Indian restaurants in international cities are notorious for either serving cheap home-made Indian food, or displaying a hidden menu of celebrity chef dishes.
All that being said, in the city of Kolkata – Bengaluru’s West Bengal neighbour – the cooking is local and low-priced.
Coffee or Chai? , which was recently nominated in the popular BBC Best of UK Listeners’ Choice awards, only sells the most basic fillings.
Hailing from the sprawling Jia Valley in the eastern Indian state of West Bengal, Cafe Espresso in Central Park is not just common to most of the world’s cities.
“Cafe Espresso was originally in Bombay (now Mumbai) before moving to Kolkata in 1995,” says Hindati Rayamajhi, barista at Cafe Espresso, Buro Digumata Mawana Street.
It’s been named the Best Coffee House in Bengaluru five times. “The Café’s style is also different as it doesn’t use Starbucks-type drink machines, like what one would expect in the Western world,” explains Anna Rozario, secretary of the Australian Women’s Geography Society.
Sainath Sharma, who describes himself as a ‘maharagopeta’, says he has been eating at the café since he was a teen.

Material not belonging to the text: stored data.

(** * cryptpdf: the AES-256 (revision 5) security handler, embedded and verified

    The development follows the layout of the repository:
    - [crypto.ts]   block-cipher primitives over the host's padded CBC,
    - [saslprep.ts] password preparation,
    - [kdf.ts]      key derivation and recovery (algorithms 3.8, 3.9, 3.10),
    - [encrypt.ts], [decrypt.ts]  the object-graph walkers and entry points.

    Everything the repository takes from its host (the AES-256 block
    function, SHA-256, the entropy source, pdf-lib's decoding of literal
    strings) is a field of the record [Host]; what the proofs need of it is
    the record [HostLaws].  Of pdf-lib the development embeds the objects
    the walkers dispatch on, the context of a loaded document, and
    [PDFDocument.save] as far as the two entry points depend on it: when it
    throws, and what the writer changes in the objects. *)

From Stdlib Require Import String Ascii Strings.Byte.
From Stdlib Require Import List ZArith NArith Lia Bool Arith.
From AAC_tactics Require Import AAC.
Import ListNotations.

(* ################################################################# *)
(** * Bytes and [Uint8Array] *)

(** A [Uint8Array] is a list of bytes. *)
Definition bytes := list byte.

(** Storing a number in a [Uint8Array] keeps its low eight bits. *)
Definition byte_of_N (n : N) : byte :=
  match Byte.of_N (n mod 256) with
  | Some b => b
  | None => x00
  end.

(** [a[i]], with [undefined] read as [0] by the bit operators. *)
Definition at_ (a : bytes) (i : nat) : byte := nth i a x00.

(** [a ^ b] on two array elements, stored back in a [Uint8Array]. *)
Definition byte_xor (a b : byte) : byte :=
  byte_of_N (N.lxor (Byte.to_N a) (Byte.to_N b)).

(** [new Uint8Array(n)] and [new Uint8Array(n).fill(b)]. *)
Definition zeros (n : nat) : bytes := repeat x00 n.
Definition filled (n : nat) (b : byte) : bytes := repeat b n.

(** [a.subarray(i, j)] and [a.slice(i, j)]: the elements from [i] up to,
    not including, [j], clamped to the array. *)
Definition subarray (a : bytes) (i j : nat) : bytes := firstn (j - i) (skipn i a).

(* ################################################################# *)
(** * Outcomes *)

(** One constructor per [throw] of the repository and per failure of the
    host or of pdf-lib's [save] that the code lets through. *)
Inductive Error : Type :=
| NoCryptoAvailable            (* getRandomBytes: no crypto.getRandomValues *)
| NodeCryptoNotAvailable       (* getNodeCrypto: import failed *)
| NoPaddingBadLength           (* aes256Cbc{En,De}cryptNoPadding *)
| CbcBadKeyOrIv                (* aes256Cbc{En,De}crypt: key 32 bytes, IV 16 bytes *)
| CbcBadCiphertextLength       (* aes256CbcDecrypt: multiple of 16 *)
| EcbBadBlockOrKey             (* aes256Ecb{En,De}crypt: 16-byte block, 32-byte key *)
| OperationError               (* the host's padded decrypt rejects the padding *)
| TypeError                    (* a method called on an object that lacks it *)
| NotEncrypted                 (* 'PDF is not encrypted' *)
| InvalidEncryptDictionary     (* 'Invalid Encrypt dictionary' *)
| UnsupportedEncryption (r v : Z)   (* 'Unsupported encryption: R=.., V=..' *)
| InvalidEncryptFields (o u oe ue : option nat)
                               (* 'Invalid Encrypt dictionary: O=.., U=.., OE=.., UE=..' *)
| WrongPassword                (* 'Wrong password' *)
| EncryptedObjectTooShort      (* 'Encrypted object too short' *)
| UnexpectedObjectType         (* pdf-lib: a typed lookup finds another object *)
| InvalidTargetIndex           (* pdf-lib: a page inserted past the page count *)
| RangeError.                  (* the engine's call stack is exhausted *)

Inductive result (A : Type) : Type :=
| OK (a : A)
| Throw (e : Error).
Arguments OK {A} a.
Arguments Throw {A} e.

Definition bind {A B} (m : result A) (k : A -> result B) : result B :=
  match m with
  | OK a => k a
  | Throw e => Throw e
  end.

Declare Scope result_scope.
Delimit Scope result_scope with result.
Notation "x <- m ;; k" := (bind m (fun x => k))
  (at level 61, m at next level, right associativity) : result_scope.

(** Code that draws random bytes threads the position in the host's entropy
    stream. *)
Definition Rand (A : Type) : Type := nat -> result (A * nat).

Definition ret {A} (a : A) : Rand A := fun s => OK (a, s).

“I go there for lunch and to share a drink with friends. Coffee or Chai is my favourite,” says Sainath, while his friends chime in: “It’s probably best eaten when you are alone, as there is less noise here.”
But though the café has a low fixed price structure, the range of drinks – including some created by local coffee plantations – cost as little as 5 rupees, or 10 cents. As for sweet items like chai, “we use vanilla in most chai,” adds Anna.
Hailing from Kerala in Southern India, Vedaswamy is a regular at the local outpost of the famous Coffee Plus brand. “One of the reasons behind the city’s flourishing coffee culture is that it only exports the very best coffee beans from Kerala to Italy, where it is made into a special coffee paste and then sold to the global market,” says Vedaswamy.
And it’s this brand known for producing ‘half coffee’ that is the newest restaurant in Kolkata.
“I love the café. We really can’t beat it,” says Ghazi Habib, from Kerala, while Vijay Barjatya, a resident of Kolkata, describes it as “so much more delicious than cafés in Delhi.”